1.3 16S rDNA-V3区域的PCR扩增
采用16S rDNA基因V3可变区具有特异性的8引物对341f+GC(5′- CGCCCGCCGCGCGCGGCGGG-CGGGGCGGGGGCACGGGGG G CC TA GGGGAGGCAGCAG-3′)(下划线处为GC夹序列)534r(5′-ATTACCGCGGCTGCTGG-3′)[11],扩增产物长约234 bp(含GC),用于DGGE分析。以不添加模板为阴性对照组,模板体积由ddH2O补充。
16S V3区PCR反应条件为10 μL 5×PCR Buffer,0.25μL DNA STAR Polymerase酶,4 μL dNTP mix,引物各1 μL,模板2 μL,无菌去离子水补足体积至50 μL。引物由上海生工生物工程有限公司合成。
PCR反应程序为模板预变性条件94 ℃ 4 min,反应条件为94 ℃ 45 s,60 ℃45 s,72 ℃ 1 min,26次循环,72 ℃ 10 min,4 ℃保存模板备用。用1.5%的琼脂糖凝胶电泳检测,DNA green染色观察。
1.4 DGGE
采用Bio-Rad公司DGGE分析系统进行试验。V3区PCR产物经浓缩后上样于8%的聚丙烯酰胺凝胶(PAGE)(变性梯度为50%~65%)进行电泳,恒压100 V,10.3 h。溴化乙锭染液中染色60 min后拍照分析。
1.4.1 DGGE条带的切割和DNA回收
将DGGE图谱中清晰的优势条带标记后割胶回收、捣碎后放入EP管中加入30 μL灭菌去离子水,4 ℃过夜保存,取1 μL上清液作为PCR的模板进行16S rDNA V3区扩增,条件同1.3。
1.4.2 连接、转化以及序列测定
经纯化后的PCR产物连接到pMD18-T Simple Vector载体(TaKaRa,大连产),转化Top10细胞,将阳性克隆株交上海英捷公司测序。
1.5 序列分析
将测序所得的20条优势细菌的16S rDNA序列通过NCBI在线投递工具BankIt(http://www.ncbi.nlm.nih.gov/BankIt/)提交至GenBank。利用BLAST功能(http://www.ncbi.nlm.nih.gov/BLAST/)进行DNA序列匹配,建立系统进化树。
1.5.1 聚类分析及多样性指数计算
采用凝胶定量软件Quantity One对DGGE图谱进行UPGAMA聚类分析,同时利用输出的数据计算3月~12月样品的香农威尔多样性指数(Shanno-Wiener index)。
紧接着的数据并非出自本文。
(** [Weak::upgrade] *)
Definition upgrade (self : Interner) (weak : nat) : option (SharedDirectory L H) := in_live self !! weak.

Definition Interner_get (self : Interner) (fingerprint : H) : option (SharedDirectory L H) :=
  weak ← in_inner self !! fingerprint; upgrade self weak.

(** [Arc::new], and the insertion of a weak pointer to it. *)
Definition insert_new (self : Interner) (data : Data) : SharedDirectory L H * Interner :=
  let new_inner := mkShared (in_next self) data in
  (new_inner,
   mkInterner (<[dd_fingerprint data := in_next self]> (in_inner self))
     (<[in_next self := new_inner]> (in_live self)) (in_dying self) (S (in_next self))).

Definition Interner_intern (self : Interner) (data : Data) : SharedDirectory L H * Interner :=
  match in_inner self !! dd_fingerprint data with
  | Some weak =>
      match upgrade self weak with
      | Some inner => (inner, self)
      | None => insert_new self data
      end
  | None => insert_new self data
  end.

(** The last strong pointer to a directory is released. *)
Definition Interner_release (self : Interner) (addr : nat) : Interner :=
  match in_live self !! addr with
  | Some d => mkInterner (in_inner self) (delete addr (in_live self)) (<[addr := d]> (in_dying self)) (in_next self)
  | None => self
  end.

(** [dropped], called when a directory is dropped. *)
Definition Interner_dropped (self : Interner) (addr : nat) : Interner :=
  match in_dying self !! addr with
  | Some d =>
      let fingerprint := dd_fingerprint (sd_data d) in
      let inner :=
        match in_inner self !! fingerprint with
        | Some weak => if upgrade self weak then in_inner self else delete fingerprint (in_inner self)
        | None => in_inner self
        end in
      mkInterner inner (in_live self) (delete addr (in_dying self)) (in_next self)
  | None => self
  end.

(** Share the directories among entries, in order. *)
Definition share_entries (share : ImmutableDirectory L H → Interner → SharedDirectory L H * Interner) :=
  fix go (es : list (string * DirectoryEntry (ImmutableDirectory L H) L)) (interner : Interner) :
      list (string * DirectoryEntry (SharedDirectory L H) L) * Interner :=
    match es with
    | [] => ([], interner)
    | (k, v) :: es =>
        let '(v, interner) :=
          match v with
          | Dir d => let '(d, interner) := share d interner in (Dir d, interner)
          | Leaf l => (Leaf l, interner)
          end in
        let '(es, interner) := go es interner in
        ((k, v) :: es, interner)
    end.

(** [ImmutableDirectory::shared], [ExclusiveDirectory::shared] *)
Fixpoint ImmutableDirectory_shared (self : ImmutableDirectory L H) (interner : Interner) : SharedDirectory L H * Interner :=
  match self with
  | Shared dir => (dir, interner)
  | Exclusive data =>
      match Interner_get interner (dd_fingerprint data) with
      | Some shared => (shared, interner)
      | None =>
          let '(entries, interner) := share_entries ImmutableDirectory_shared (dd_entries data) interner in
          Interner_intern interner (mkData (svm_collect entries) (dd_size data) (dd_fingerprint data))
      end
  end.

Context `{DirectoryDigester L H}.

(** The steps of the interner: interning a well-formed directory, the last release, and the drop.  Any
    directory that is alive may be released, which allows more than the program does: what is proved holds
    whoever else holds the directory. *)
Inductive interner_step (st : Interner) : Interner → Prop :=
| step_intern data : shared_wf (mkShared 0 data) → interner_step st (Interner_intern st data).2
| step_release addr : interner_step st (Interner_release st addr)
| step_dropped addr : interner_step st (Interner_dropped st addr).
(** * MiniLang: lexer, parser, IR generator and bytecode VM

    A shallow embedding of the C++ sources of the mini-language compiler
    (Token.cpp, Lexer.cpp, Parser.cpp, IRGenerator.cpp, VM.cpp, Compiler.cpp
    and their headers), followed by the properties of the pipeline.

    Conventions.
    - [size_t] values are integers in [Z]; an addition or a subtraction that
      the C++ code performs on [size_t] is [size_t_add] or [size_t_sub],
      which wrap around at [2 ^ 64].
    - [uint8_t] values are integers in [Z]; [static_cast<uint8_t>] is [to_u8].
    - [int] values are integers in [Z]; [static_cast<int>] is [to_int].
    - [double] is the kernel's binary64 type [float].
    - [std::unique_ptr<T>] is [option T] ([None] is the null pointer).
    - [std::vector<T>] is [list T] in index order ([back()] is the last
      element); [std::stack<T>] is [list T] with the top at the head.
    - Functions of the C and C++ standard libraries whose result is not
      determined by the repository ([std::stod], [std::fmod] and
      [std::format] on a [double]) are section variables.
    - The one exception that can leave a function of the repository
      uncaught, the [std::out_of_range] of [std::stod], is the result
      [None] of [std::stod] and of every function it leaves. *)

From Stdlib Require Import ZArith List String Ascii Bool Lia PrimFloat FloatOps SpecFloat.
From Stdlib Require Import FloatAxioms.
From Stdlib Require Import DecimalString Sorted.
Import ListNotations.

Local Open Scope string_scope.
Local Open Scope list_scope.
Local Open Scope Z_scope.

(** ** Machine integers *)

(** [a + b] and [a - b] on [size_t], for [a] and [b] in range: one
    wrap-around at most. *)
Definition size_t_add (a b : Z) : Z :=
  if 2 ^ 64 <=? a + b then a + b - 2 ^ 64 else a + b.
Definition size_t_sub (a b : Z) : Z :=
  if a <? b then a - b + 2 ^ 64 else a - b.
Definition to_u8 (z : Z) : Z := z mod 256.
Definition size {A : Type} (v : list A) : Z := Z.of_nat (List.length v).

(** [v[i]] on a vector; [None] is an access out of range (undefined
    behaviour in C++). *)
Definition at_index {A : Type} (v : list A) (i : Z) : option A :=
  if i <? 0 then None else nth_error v (Z.to_nat i).

(** [v.back()] and [v.pop_back()]. *)
Definition back {A : Type} (v : list A) : option A := last (map Some v) None.
Definition pop_back {A : Type} (v : list A) : list A := removelast v.
(** * Realtime audio analysis module: spectrum pipeline and generic butterfly

    A shallow embedding of
    - [kf_bfly_generic] from [kiss_fft/_kiss_fft_guts.h], and
    - [Java_com_realtimeaudio_AudioEngine_computeFft] and
      [Java_com_realtimeaudio_AudioEngine_cleanupFft] from
      [audio-analysis-jni.cpp],
    together with the properties the specification states about them
    (C1 to C10), further properties of the two (X1 to X15), and the
    [FIXED_POINT] arithmetic macros of [_kiss_fft_guts.h] with their range
    and rounding properties (X16 to X18).

    Conventions.
    - A C [int] (and a JNI [jint]) is a [Z].  Where an operation can leave
      the 32-bit range the result is reduced with [to_int]: this is what the
      conversion of a [size_t] to [int] does on the compilers in use, and
      what the hardware does for a signed addition (which the C standard
      leaves undefined).  [nfft - 1], [nfft / 2] and [nfft / 2 + 1] cannot
      overflow for a positive [jint] and are written as they are; [/] on
      [int] is [÷], the quotient that truncates towards zero.
    - A C array reached through a pointer, and a [std::vector] indexed with
      [[]], is a [list]; an access outside the list is undefined behaviour
      and is modelled as failure ([None]), so that a result [Some _] says
      that every access of the run was in bounds.
    - Floating-point arithmetic is not interpreted: the scalar types and
      their operations are parameters, every statement holds for any
      rounding behaviour of the target, and the operations and their order
      are those of the source expressions (a compiler that fuses a product
      and a sum, or keeps excess precision, is outside the model).
    - Exhaustion of memory other than a null result of [kiss_fftr_alloc]
      (a null [malloc] for the scratch buffer, a throwing [resize]) is not
      modelled.

    The file has the model first (machine integers and loops, the butterfly,
    the fixed-point macros, the pipeline, two interpretations to run them)
    and then the proofs. *)

From Stdlib Require Import ZArith Lia.
From stdpp Require Import base tactics option list list_numbers.
(** X3.  [render] never asks Skia for an empty surface.  The canvas
    size it computes from the options has a positive width and a
    positive height, whatever the custom dimensions are; and with a
    preset resolution the custom dimensions play no part. *)
Theorem canvas_size_is_positive options :
  0 < (canvas_size options).1 ∧ 0 < (canvas_size options).2 ∧
  ∀ options',
    resolution options' = resolution options →
    resolution options ≠ TEXT2IMAGE_RESOLUTION_AUTO →
    canvas_size options' = canvas_size options.
Proof.
  unfold canvas_size. split_and!.
  - destruct (resolution options); cbn; try lia.
    destruct (Z.ltb_spec 0 (customWidth options)); lia.
  - destruct (resolution options); cbn; try lia.
    destruct (Z.ltb_spec 0 (customHeight options)); lia.
  - intros options' ->. by destruct (resolution options).
Qed.

(** X4.  What a worker does when its wait is over, case by case.  The
    worker stays blocked exactly when the pool is not stopped, the
    queue is empty and fewer than [m_maxThreads] workers are active.
    It returns exactly when the pool has more threads than
    [m_maxThreads] and either the stop flag is set or the queue is
    empty with [m_maxThreads] workers active: the stop flag alone never
    ends a worker.  It goes round the loop again, without waiting,
    exactly when the queue is empty, the pool has no surplus thread and
    the stop flag is set or [m_maxThreads] workers are active.  It
    takes the task at the front of the queue in every other case with
    a non-empty queue, however many workers are active:
    [m_maxThreads] does not bound the tasks in execution.  And it
    never calls [front()] on an empty queue. *)
Theorem acquire_decision_table p :
  let surplus := m_maxThreads p < Z.of_nat (length (m_workers p)) in
  let saturated := m_maxThreads p ≤ m_activeThreads p in
  (acquire p = ABlocked
   ↔ m_stop p = false ∧ m_tasks p = [] ∧ ¬ saturated) ∧
  (acquire p = AExit
   ↔ surplus ∧ (m_stop p = true ∨ (m_tasks p = [] ∧ saturated))) ∧
  (acquire p = AContinue
   ↔ ¬ surplus ∧ m_tasks p = [] ∧ (m_stop p = true ∨ saturated)) ∧
  (∀ task,
     acquire p = ATake task
     ↔ (∃ q, m_tasks p = task :: q) ∧ ¬ (surplus ∧ m_stop p = true)) ∧
  acquire p ≠ AUndefined.
Proof.
  cbn zeta. unfold acquire, wait_predicate, acquire_front.
  destruct (m_stop p), (m_tasks p) as [|task0 q0],
    (Z.leb_spec (m_maxThreads p) (m_activeThreads p)),
    (Z.ltb_spec (m_maxThreads p) (Z.of_nat (length (m_workers p))));
    cbn; split_and!; try done; try (intros task); split;
    try done; try discriminate.
  all: intros; repeat match goal with
                      | H : _ ∧ _ |- _ => destruct H
                      | H : ∃ _, _ |- _ => destruct H
                      | H : _ ∨ _ |- _ => destruct H
                      end; try congruence; try lia.
  all: try (split_and!; eauto; try lia; try (intros [? ?]; congruence)).
  all: exists q0; congruence.
Qed.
$$ H=-\sum\limits_{i=1}^s P_i \ln P_i $$ 其中s为每个样品的条带数目,Pi=Ni/N,Ni为第i条带的峰面积,N为所有峰的总面积[12]。
1.5.2 细菌系统进化分析
将测序得到的序列通过NCBI数据库的BLASTn(http://blast.Ncbi.nlm.nih.gov/blast.cgi)进行同源性比对搜索,选择最高同源性的序列作为参比序列,并同时记其序列录登陆号。利用MEGA 4.0软件的邻接法(neighbor-joining)构建系统发育树,其中自举值Bootstrap重复1 000次。
2. 结果与分析
2.1 16S rDNA-V3区PCR扩增结果
通过采用紫外分光光度计检验水体细菌总DNA提取纯度,光密度OD260/OD280为1.75~1.91,符合下步反应要求。以提取的总DNA为模板进行16S rDNA PCR扩增,扩增产物经凝胶试剂盒切胶回收后以此回收产物为模板进行16S rDNA -V3区PCR片段扩增,PCR产物经2%的琼脂糖凝胶110 V电泳20 min后拍照(图 1),可见PCR扩增后样品的16S rDNA-V3区片段约为234 bp,符合16S rDNA-V3区高变区片段大小,可以进行下步试验。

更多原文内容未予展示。